For the nearly 35 years I have been battling this disease of mental illness, I have heard many people, including family and friends, use the term “snap out of it”, or, “I thought you were ‘all better’ now?”. Early on, I would not know what to say. Now days, I stand up for myself and tell them; “I can only try to control it…there IS no cure, yet." 

     My battle came to a head in 2010, when after losing a job, and going through trouble at home, I spiraled even further down and lost hope. Hope is the one thing that can keep someone trying, no matter what. But once its gone, or seemingly gone; that’s it. I found myself deciding that enough was enough, and planned to commit suicide. 

     I didn’t have the guts to do it myself, but clearly, unmistakably, KNEW I wanted to be dead. So, much like the person who cannot stand to receive a "needle”, or, “shot” at the doctor, but knows they MUST get one, I decided to commit suicide by cop. The rationale, much like the vaccination, being; I would turn my head (so to speak), and then what I wanted would be done for me. I wouldn’t need to worry about having the guts, nor going through with it, once the process began. 

     The details and too graphic and not necessary for this particular story, just suffice to say, that in the process, I ended up not only almost getting my wish, but I hurt my wife physically in the process because I was extremely intoxicated. Since I had planned it for some time, I drank and took way too much medication, because I knew that I was going to be taking a bullet that night, and I was not going to do it sober. This led to me being not only uncaring, as I knew I would be dead in a matter of minutes, but extremely violent, and to be honest, why would I care; I was going to die soon. All my anger came pouring out. 

     In the midst of the incident, I had a moment of clarity, where everything seemed to stop for an instant, and I thought of the people I would be, and already did hurt, by going through with it, and I surrendered to police. 

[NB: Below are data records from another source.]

Lemma runs_fmt_char fw flags : runs (fmt_char fw flags) [KNum] (λ _, True).
Proof. unfold fmt_char. runs. Qed.
Lemma runs_fmt_string fw p flags : runs (fmt_string fw p flags) [KStr] (λ _, True).
Proof. unfold fmt_string. eapply runs_bind1; [apply runs_va_string|]. intros s _. cbv zeta. runs. Qed.
#[export] Hint Resolve runs_fmt_char runs_fmt_string : runs.

(** A conversion that prints its number. *)
Lemma runs_integer base q fl fw p flags (r : list Z) : 2 ≤ base ≤ 36 →
  runs (n ← va_num; number (int_arg q fl n) base fw p flags ;; mret r) [KNum] (λ r', r' = r).
Proof.
  intros Hb. eapply runs_bind1; [apply runs_va_num|]. intros n _.
  eapply runs_bind0; [apply runs_number; [done|apply int_arg_range]|]. intros _ _. by apply runs_ret.
Qed.
Lemma runs_pointer fw p flags (r : list Z) :
  runs (n ← va_num;
    (if fw =? -1 then number (u32 n) 16 8 p (Z.lor flags ZEROPAD) else number (u32 n) 16 fw p flags) ;;
    mret r) [KNum] (λ r', r' = r).
Proof.
  assert (Hn : ∀ n s f, runs (number (u32 n) 16 s p f) [] (λ _, True)).
  { intros n s f. apply runs_number; [lia|]. pose proof (u32_range n); lia. }
  eapply runs_bind1; [apply runs_va_num|]. intros n _.
  eapply (runs_bind0 _ _ _ (λ _, True)); [by destruct (fw =? -1)|]. intros _ _. by apply runs_ret.
Qed.

Lemma runs_conv flags fw p q fmt :
  runs (fmt_conv flags fw p q fmt) (conv_kinds (at_ fmt 0)) (λ r, r = drop 1 fmt).
Proof.
  unfold fmt_conv, conv_kinds. cbv zeta.
  repeat match goal with |- context [at_ fmt 0 =? ?c] => destruct (Z.eqb_spec (at_ fmt 0) c) as [E|]; [rewrite E; cbn [Z.eqb Pos.eqb orb]|] end;
    cbn [orb]; first [apply runs_integer; lia|apply runs_pointer|runs].
Qed.

Lemma runs_directive fmt : runs (fmt_directive fmt) (dir_kinds fmt).1 (λ r, r = (dir_kinds fmt).2).
Proof.
  unfold fmt_directive, dir_kinds. destruct (parse_flags 0 fmt) as [flags f1]. cbn [snd].
  pose proof (runs_width flags f1) as Hw. destruct (star_kinds f1) as [kw f2]. cbn [fst snd] in Hw.
  pose proof (runs_precision f2) as Hp. cbv zeta in Hp.
  destruct (if at_ f2 0 =? 46 then _ else _) as [kp f3]. cbn [fst snd] in Hp. cbn [fst snd].
  eapply runs_bind; [exact Hw|]. intros [[fw fl] f2'] E2. cbn [snd] in E2. subst f2'.
  eapply runs_bind; [exact Hp|]. intros [p f3'] E3. cbn [snd] in E3. subst f3'.
  destruct (parse_qualifier f3) as [q f4]. cbn [snd]. apply runs_conv.
Qed.

Lemma runs_loop fuel fmt : (length fmt ≤ fuel)%nat → runs (fmt_loop fuel fmt) (fmt_kinds fuel fmt) (λ _, True).
Proof.
  revert fmt. induction fuel as [|fuel IH]; intros [|c fmt] Hf; cbn [fmt_loop fmt_kinds]; try (by apply runs_ret); [cbn in Hf; lia|].
  cbn in Hf. destruct (c =? 37).
  - pose proof (dir_shorter fmt). pose proof (runs_directive fmt) as Hd. destruct (dir_kinds fmt) as [ks r]. cbn [fst snd] in *.
    eapply runs_bind; [exact Hd|]. intros r' ->. apply IH. lia.
  - eapply runs_bind0; [apply runs_emit|]. intros _ _. apply IH. lia.
Qed.

(** The buffer afterwards: as much of the text as fits, a NUL byte, and the old
    contents behind it. *)
Definition render (mem text : list Z) : list Z :=
  match length mem with
  | O => mem
  | S n => take n text ++ 0 :: drop (S (length (take n text))) mem
  end.

Lemma render_overlay mem text : (0 < length mem)%nat →
  (if Z.of_nat (length text) <? Z.of_nat (length mem) then <[Z.to_nat (Z.of_nat (length text)) := 0]> (overlay mem 0 text)
   else <[Z.to_nat (Z.of_nat (length mem) - 1) := 0]> (overlay mem 0 text)) = render mem text.
Proof.
  intros Hm. unfold render. destruct (length mem) as [|n] eqn:En; [lia|].
  remember (length (take n text)) as k eqn:Hkl. assert (Hk : k = Nat.min n (length text)) by (subst k; apply length_take).
  assert (E : (if Z.of_nat (length text) <? Z.of_nat (S n) then <[Z.to_nat (Z.of_nat (length text)) := 0]> (overlay mem 0 text)
               else <[Z.to_nat (Z.of_nat (S n) - 1) := 0]> (overlay mem 0 text)) = <[k := 0]> (overlay mem 0 text)).
  { destruct (Z.ltb_spec (Z.of_nat (length text)) (Z.of_nat (S n))); do 2 f_equal; lia. }
  rewrite E. apply list_eq. intros i. destruct (decide (i < S n)%nat) as [Hi|Hi].
  - destruct (Nat.lt_total i k) as [Hik|[->|Hik]].
    + rewrite list_lookup_insert_ne, overlay_lookup, lookup_app_l by lia. change (Z.to_nat 0) with 0%nat; cbn [Nat.add].
      destruct (Nat.leb_spec 0 i), (Nat.ltb_spec i (length text)); try lia. cbn [andb].
      rewrite lookup_take, decide_True by lia. f_equal. lia.
    + rewrite list_lookup_insert_eq by (rewrite overlay_length; lia). rewrite lookup_app_r by lia.
      rewrite <- Hkl. by rewrite Nat.sub_diag.
    + rewrite list_lookup_insert_ne, overlay_lookup, lookup_app_r by lia. change (Z.to_nat 0) with 0%nat; cbn [Nat.add]. rewrite <- Hkl.
      destruct (Nat.leb_spec 0 i), (Nat.ltb_spec i (length text)); try lia; cbn [andb].
      replace (i - k)%nat with (S (i - S k)) by lia.
      change ((0 :: drop (S k) mem) !! S (i - S k)%nat) with (drop (S k) mem !! (i - S k)%nat). rewrite lookup_drop. f_equal. lia.
  - rewrite !lookup_ge_None_2; [done|..].
    + rewrite length_app. cbn [length]. rewrite length_drop, <- Hkl. lia.
    + rewrite length_insert, overlay_length. lia.
Qed.

(** The end of [vsnprintf]. *)
Lemma terminate_text mem text args st : (terminate (Z.of_nat (length mem)) ;; gets (λ o, s32 (ob_pos o))) (OBuf (overlay mem 0 text) (Z.of_nat (length text)) args st) =
  Done (s32 (Z.of_nat (length text)), OBuf (render mem text) (Z.of_nat (length text)) args st).
Proof.
  set (o := OBuf _ _ _ _). replace (Z.of_nat (length mem)) with (ob_size o) by (unfold ob_size; cbn; by rewrite overlay_length).
  rewrite terminate_run. unfold o, ob_size. cbn [ob_mem ob_pos ob_args ob_stored]. rewrite overlay_length. cbn zeta. do 3 f_equal.
  destruct (Z.ltb_spec 0 (Z.of_nat (length mem))); [apply render_overlay; lia|].
  destruct mem; [|cbn in *; lia]. unfold render. cbn [length]. assert (length (overlay [] 0 text) = 0%nat) by apply overlay_length.
  by destruct (overlay [] 0 text).
Qed.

     Unfortunately for me, I was charged with menacing and possession of a firearm. Even with doctors testimony to my years of mental illness, I was sentence in accordance with the “mandatory sentence” of 3 years in prison, of which I served two and a half. I had never been to jail in my entire life and it changed me

     It was during that time that I made a conscious effort to not just sit in my cell watching TV or eating, but to take an honest look at my illness and what I could do to change how it controlled my life. That was when I began to do the hardest thing there is and that is learn that it CAN be controlled if you learn the right tools and coping skills and never deviate from what works for you. 

     I was always of the school of thought that medication was NOT right for me and fought being on it to the point of never staying on a regiment long enough for it to work. Side effects were horrible, even after years and years of trying different drugs. Since then, I have changed how I look at that aspect and I have luckily found the right combination to help my illness best as it can. 

     But medication alone can’t control it for long. Just as with say, diabetes, medicine has to used with other tools to control the disease. 

     Keeping a routine, exercise, eating right, plenty of water, etc., are some of the physical aspects of coping. The other important thing is your support system. 

     Going to your therapy appointments to talk to a professional is so important. Its not about them FIXING you, as much as it’s about you talking and admitting the things that keep bothering you about your illness that counts. 

     Environment, and home are important as well. Support systems don’t stop with the professionals. They include friends and family, and it your friends and family do not help you, or, as in my case, prevent or sidetrack your recovery; AVOID THEM WHEN POSSIBLE and find people you can talk to that understand. Keep at it, and don’t stop trying to look for these people. One of the saddest and yet most important things is when your own family seems to not understand. They will say things like, “just take your medicine, and stop thinking that way”. 

     Well, there is no “stopping” it. Not completely. Only controlling it the best you can. You have to stand up for yourself and not allow peoples ignorance to stand in the way of your recovery. Would these same people tell a diabetic to just take their meds and snap out of it? No, because that would not work, and it won’t with mental illness either. 

     The road to being “better” is never ending. You have to learn what works for you and DO IT! Not for anyone but yourself. If you are in a bad place, LEAVE it. If you have bad people in your life, DUMP THEM. Whats more important; your circle of friends, or your life?

     Stigma unfortunately, I believe, will never completely go away, no matter what is done. There can only be ones own resolve to control their illness the best way they find, and stick with it. 

     It has to be our primary focus. Getting better is not just a “sometime” thing. If it becomes anything less than one of the most important aspects of our daily life, you will not control it well enough to stay “better” for very long. 

     Talk, shout, scream. But never put your recovery aside for ANYONE or ANYTHING. And never EVER lose hope. If you do, you need to drop everything and find someone to tell, and get help fast. 

     Its never ALL better. But it CAN be controlled if you do the things that you HAVE to do, to have better days, and deal with mental illness, more effectively. Your life may well depend on you finding how to do this so don’t wait until you find hope is gone. Start now.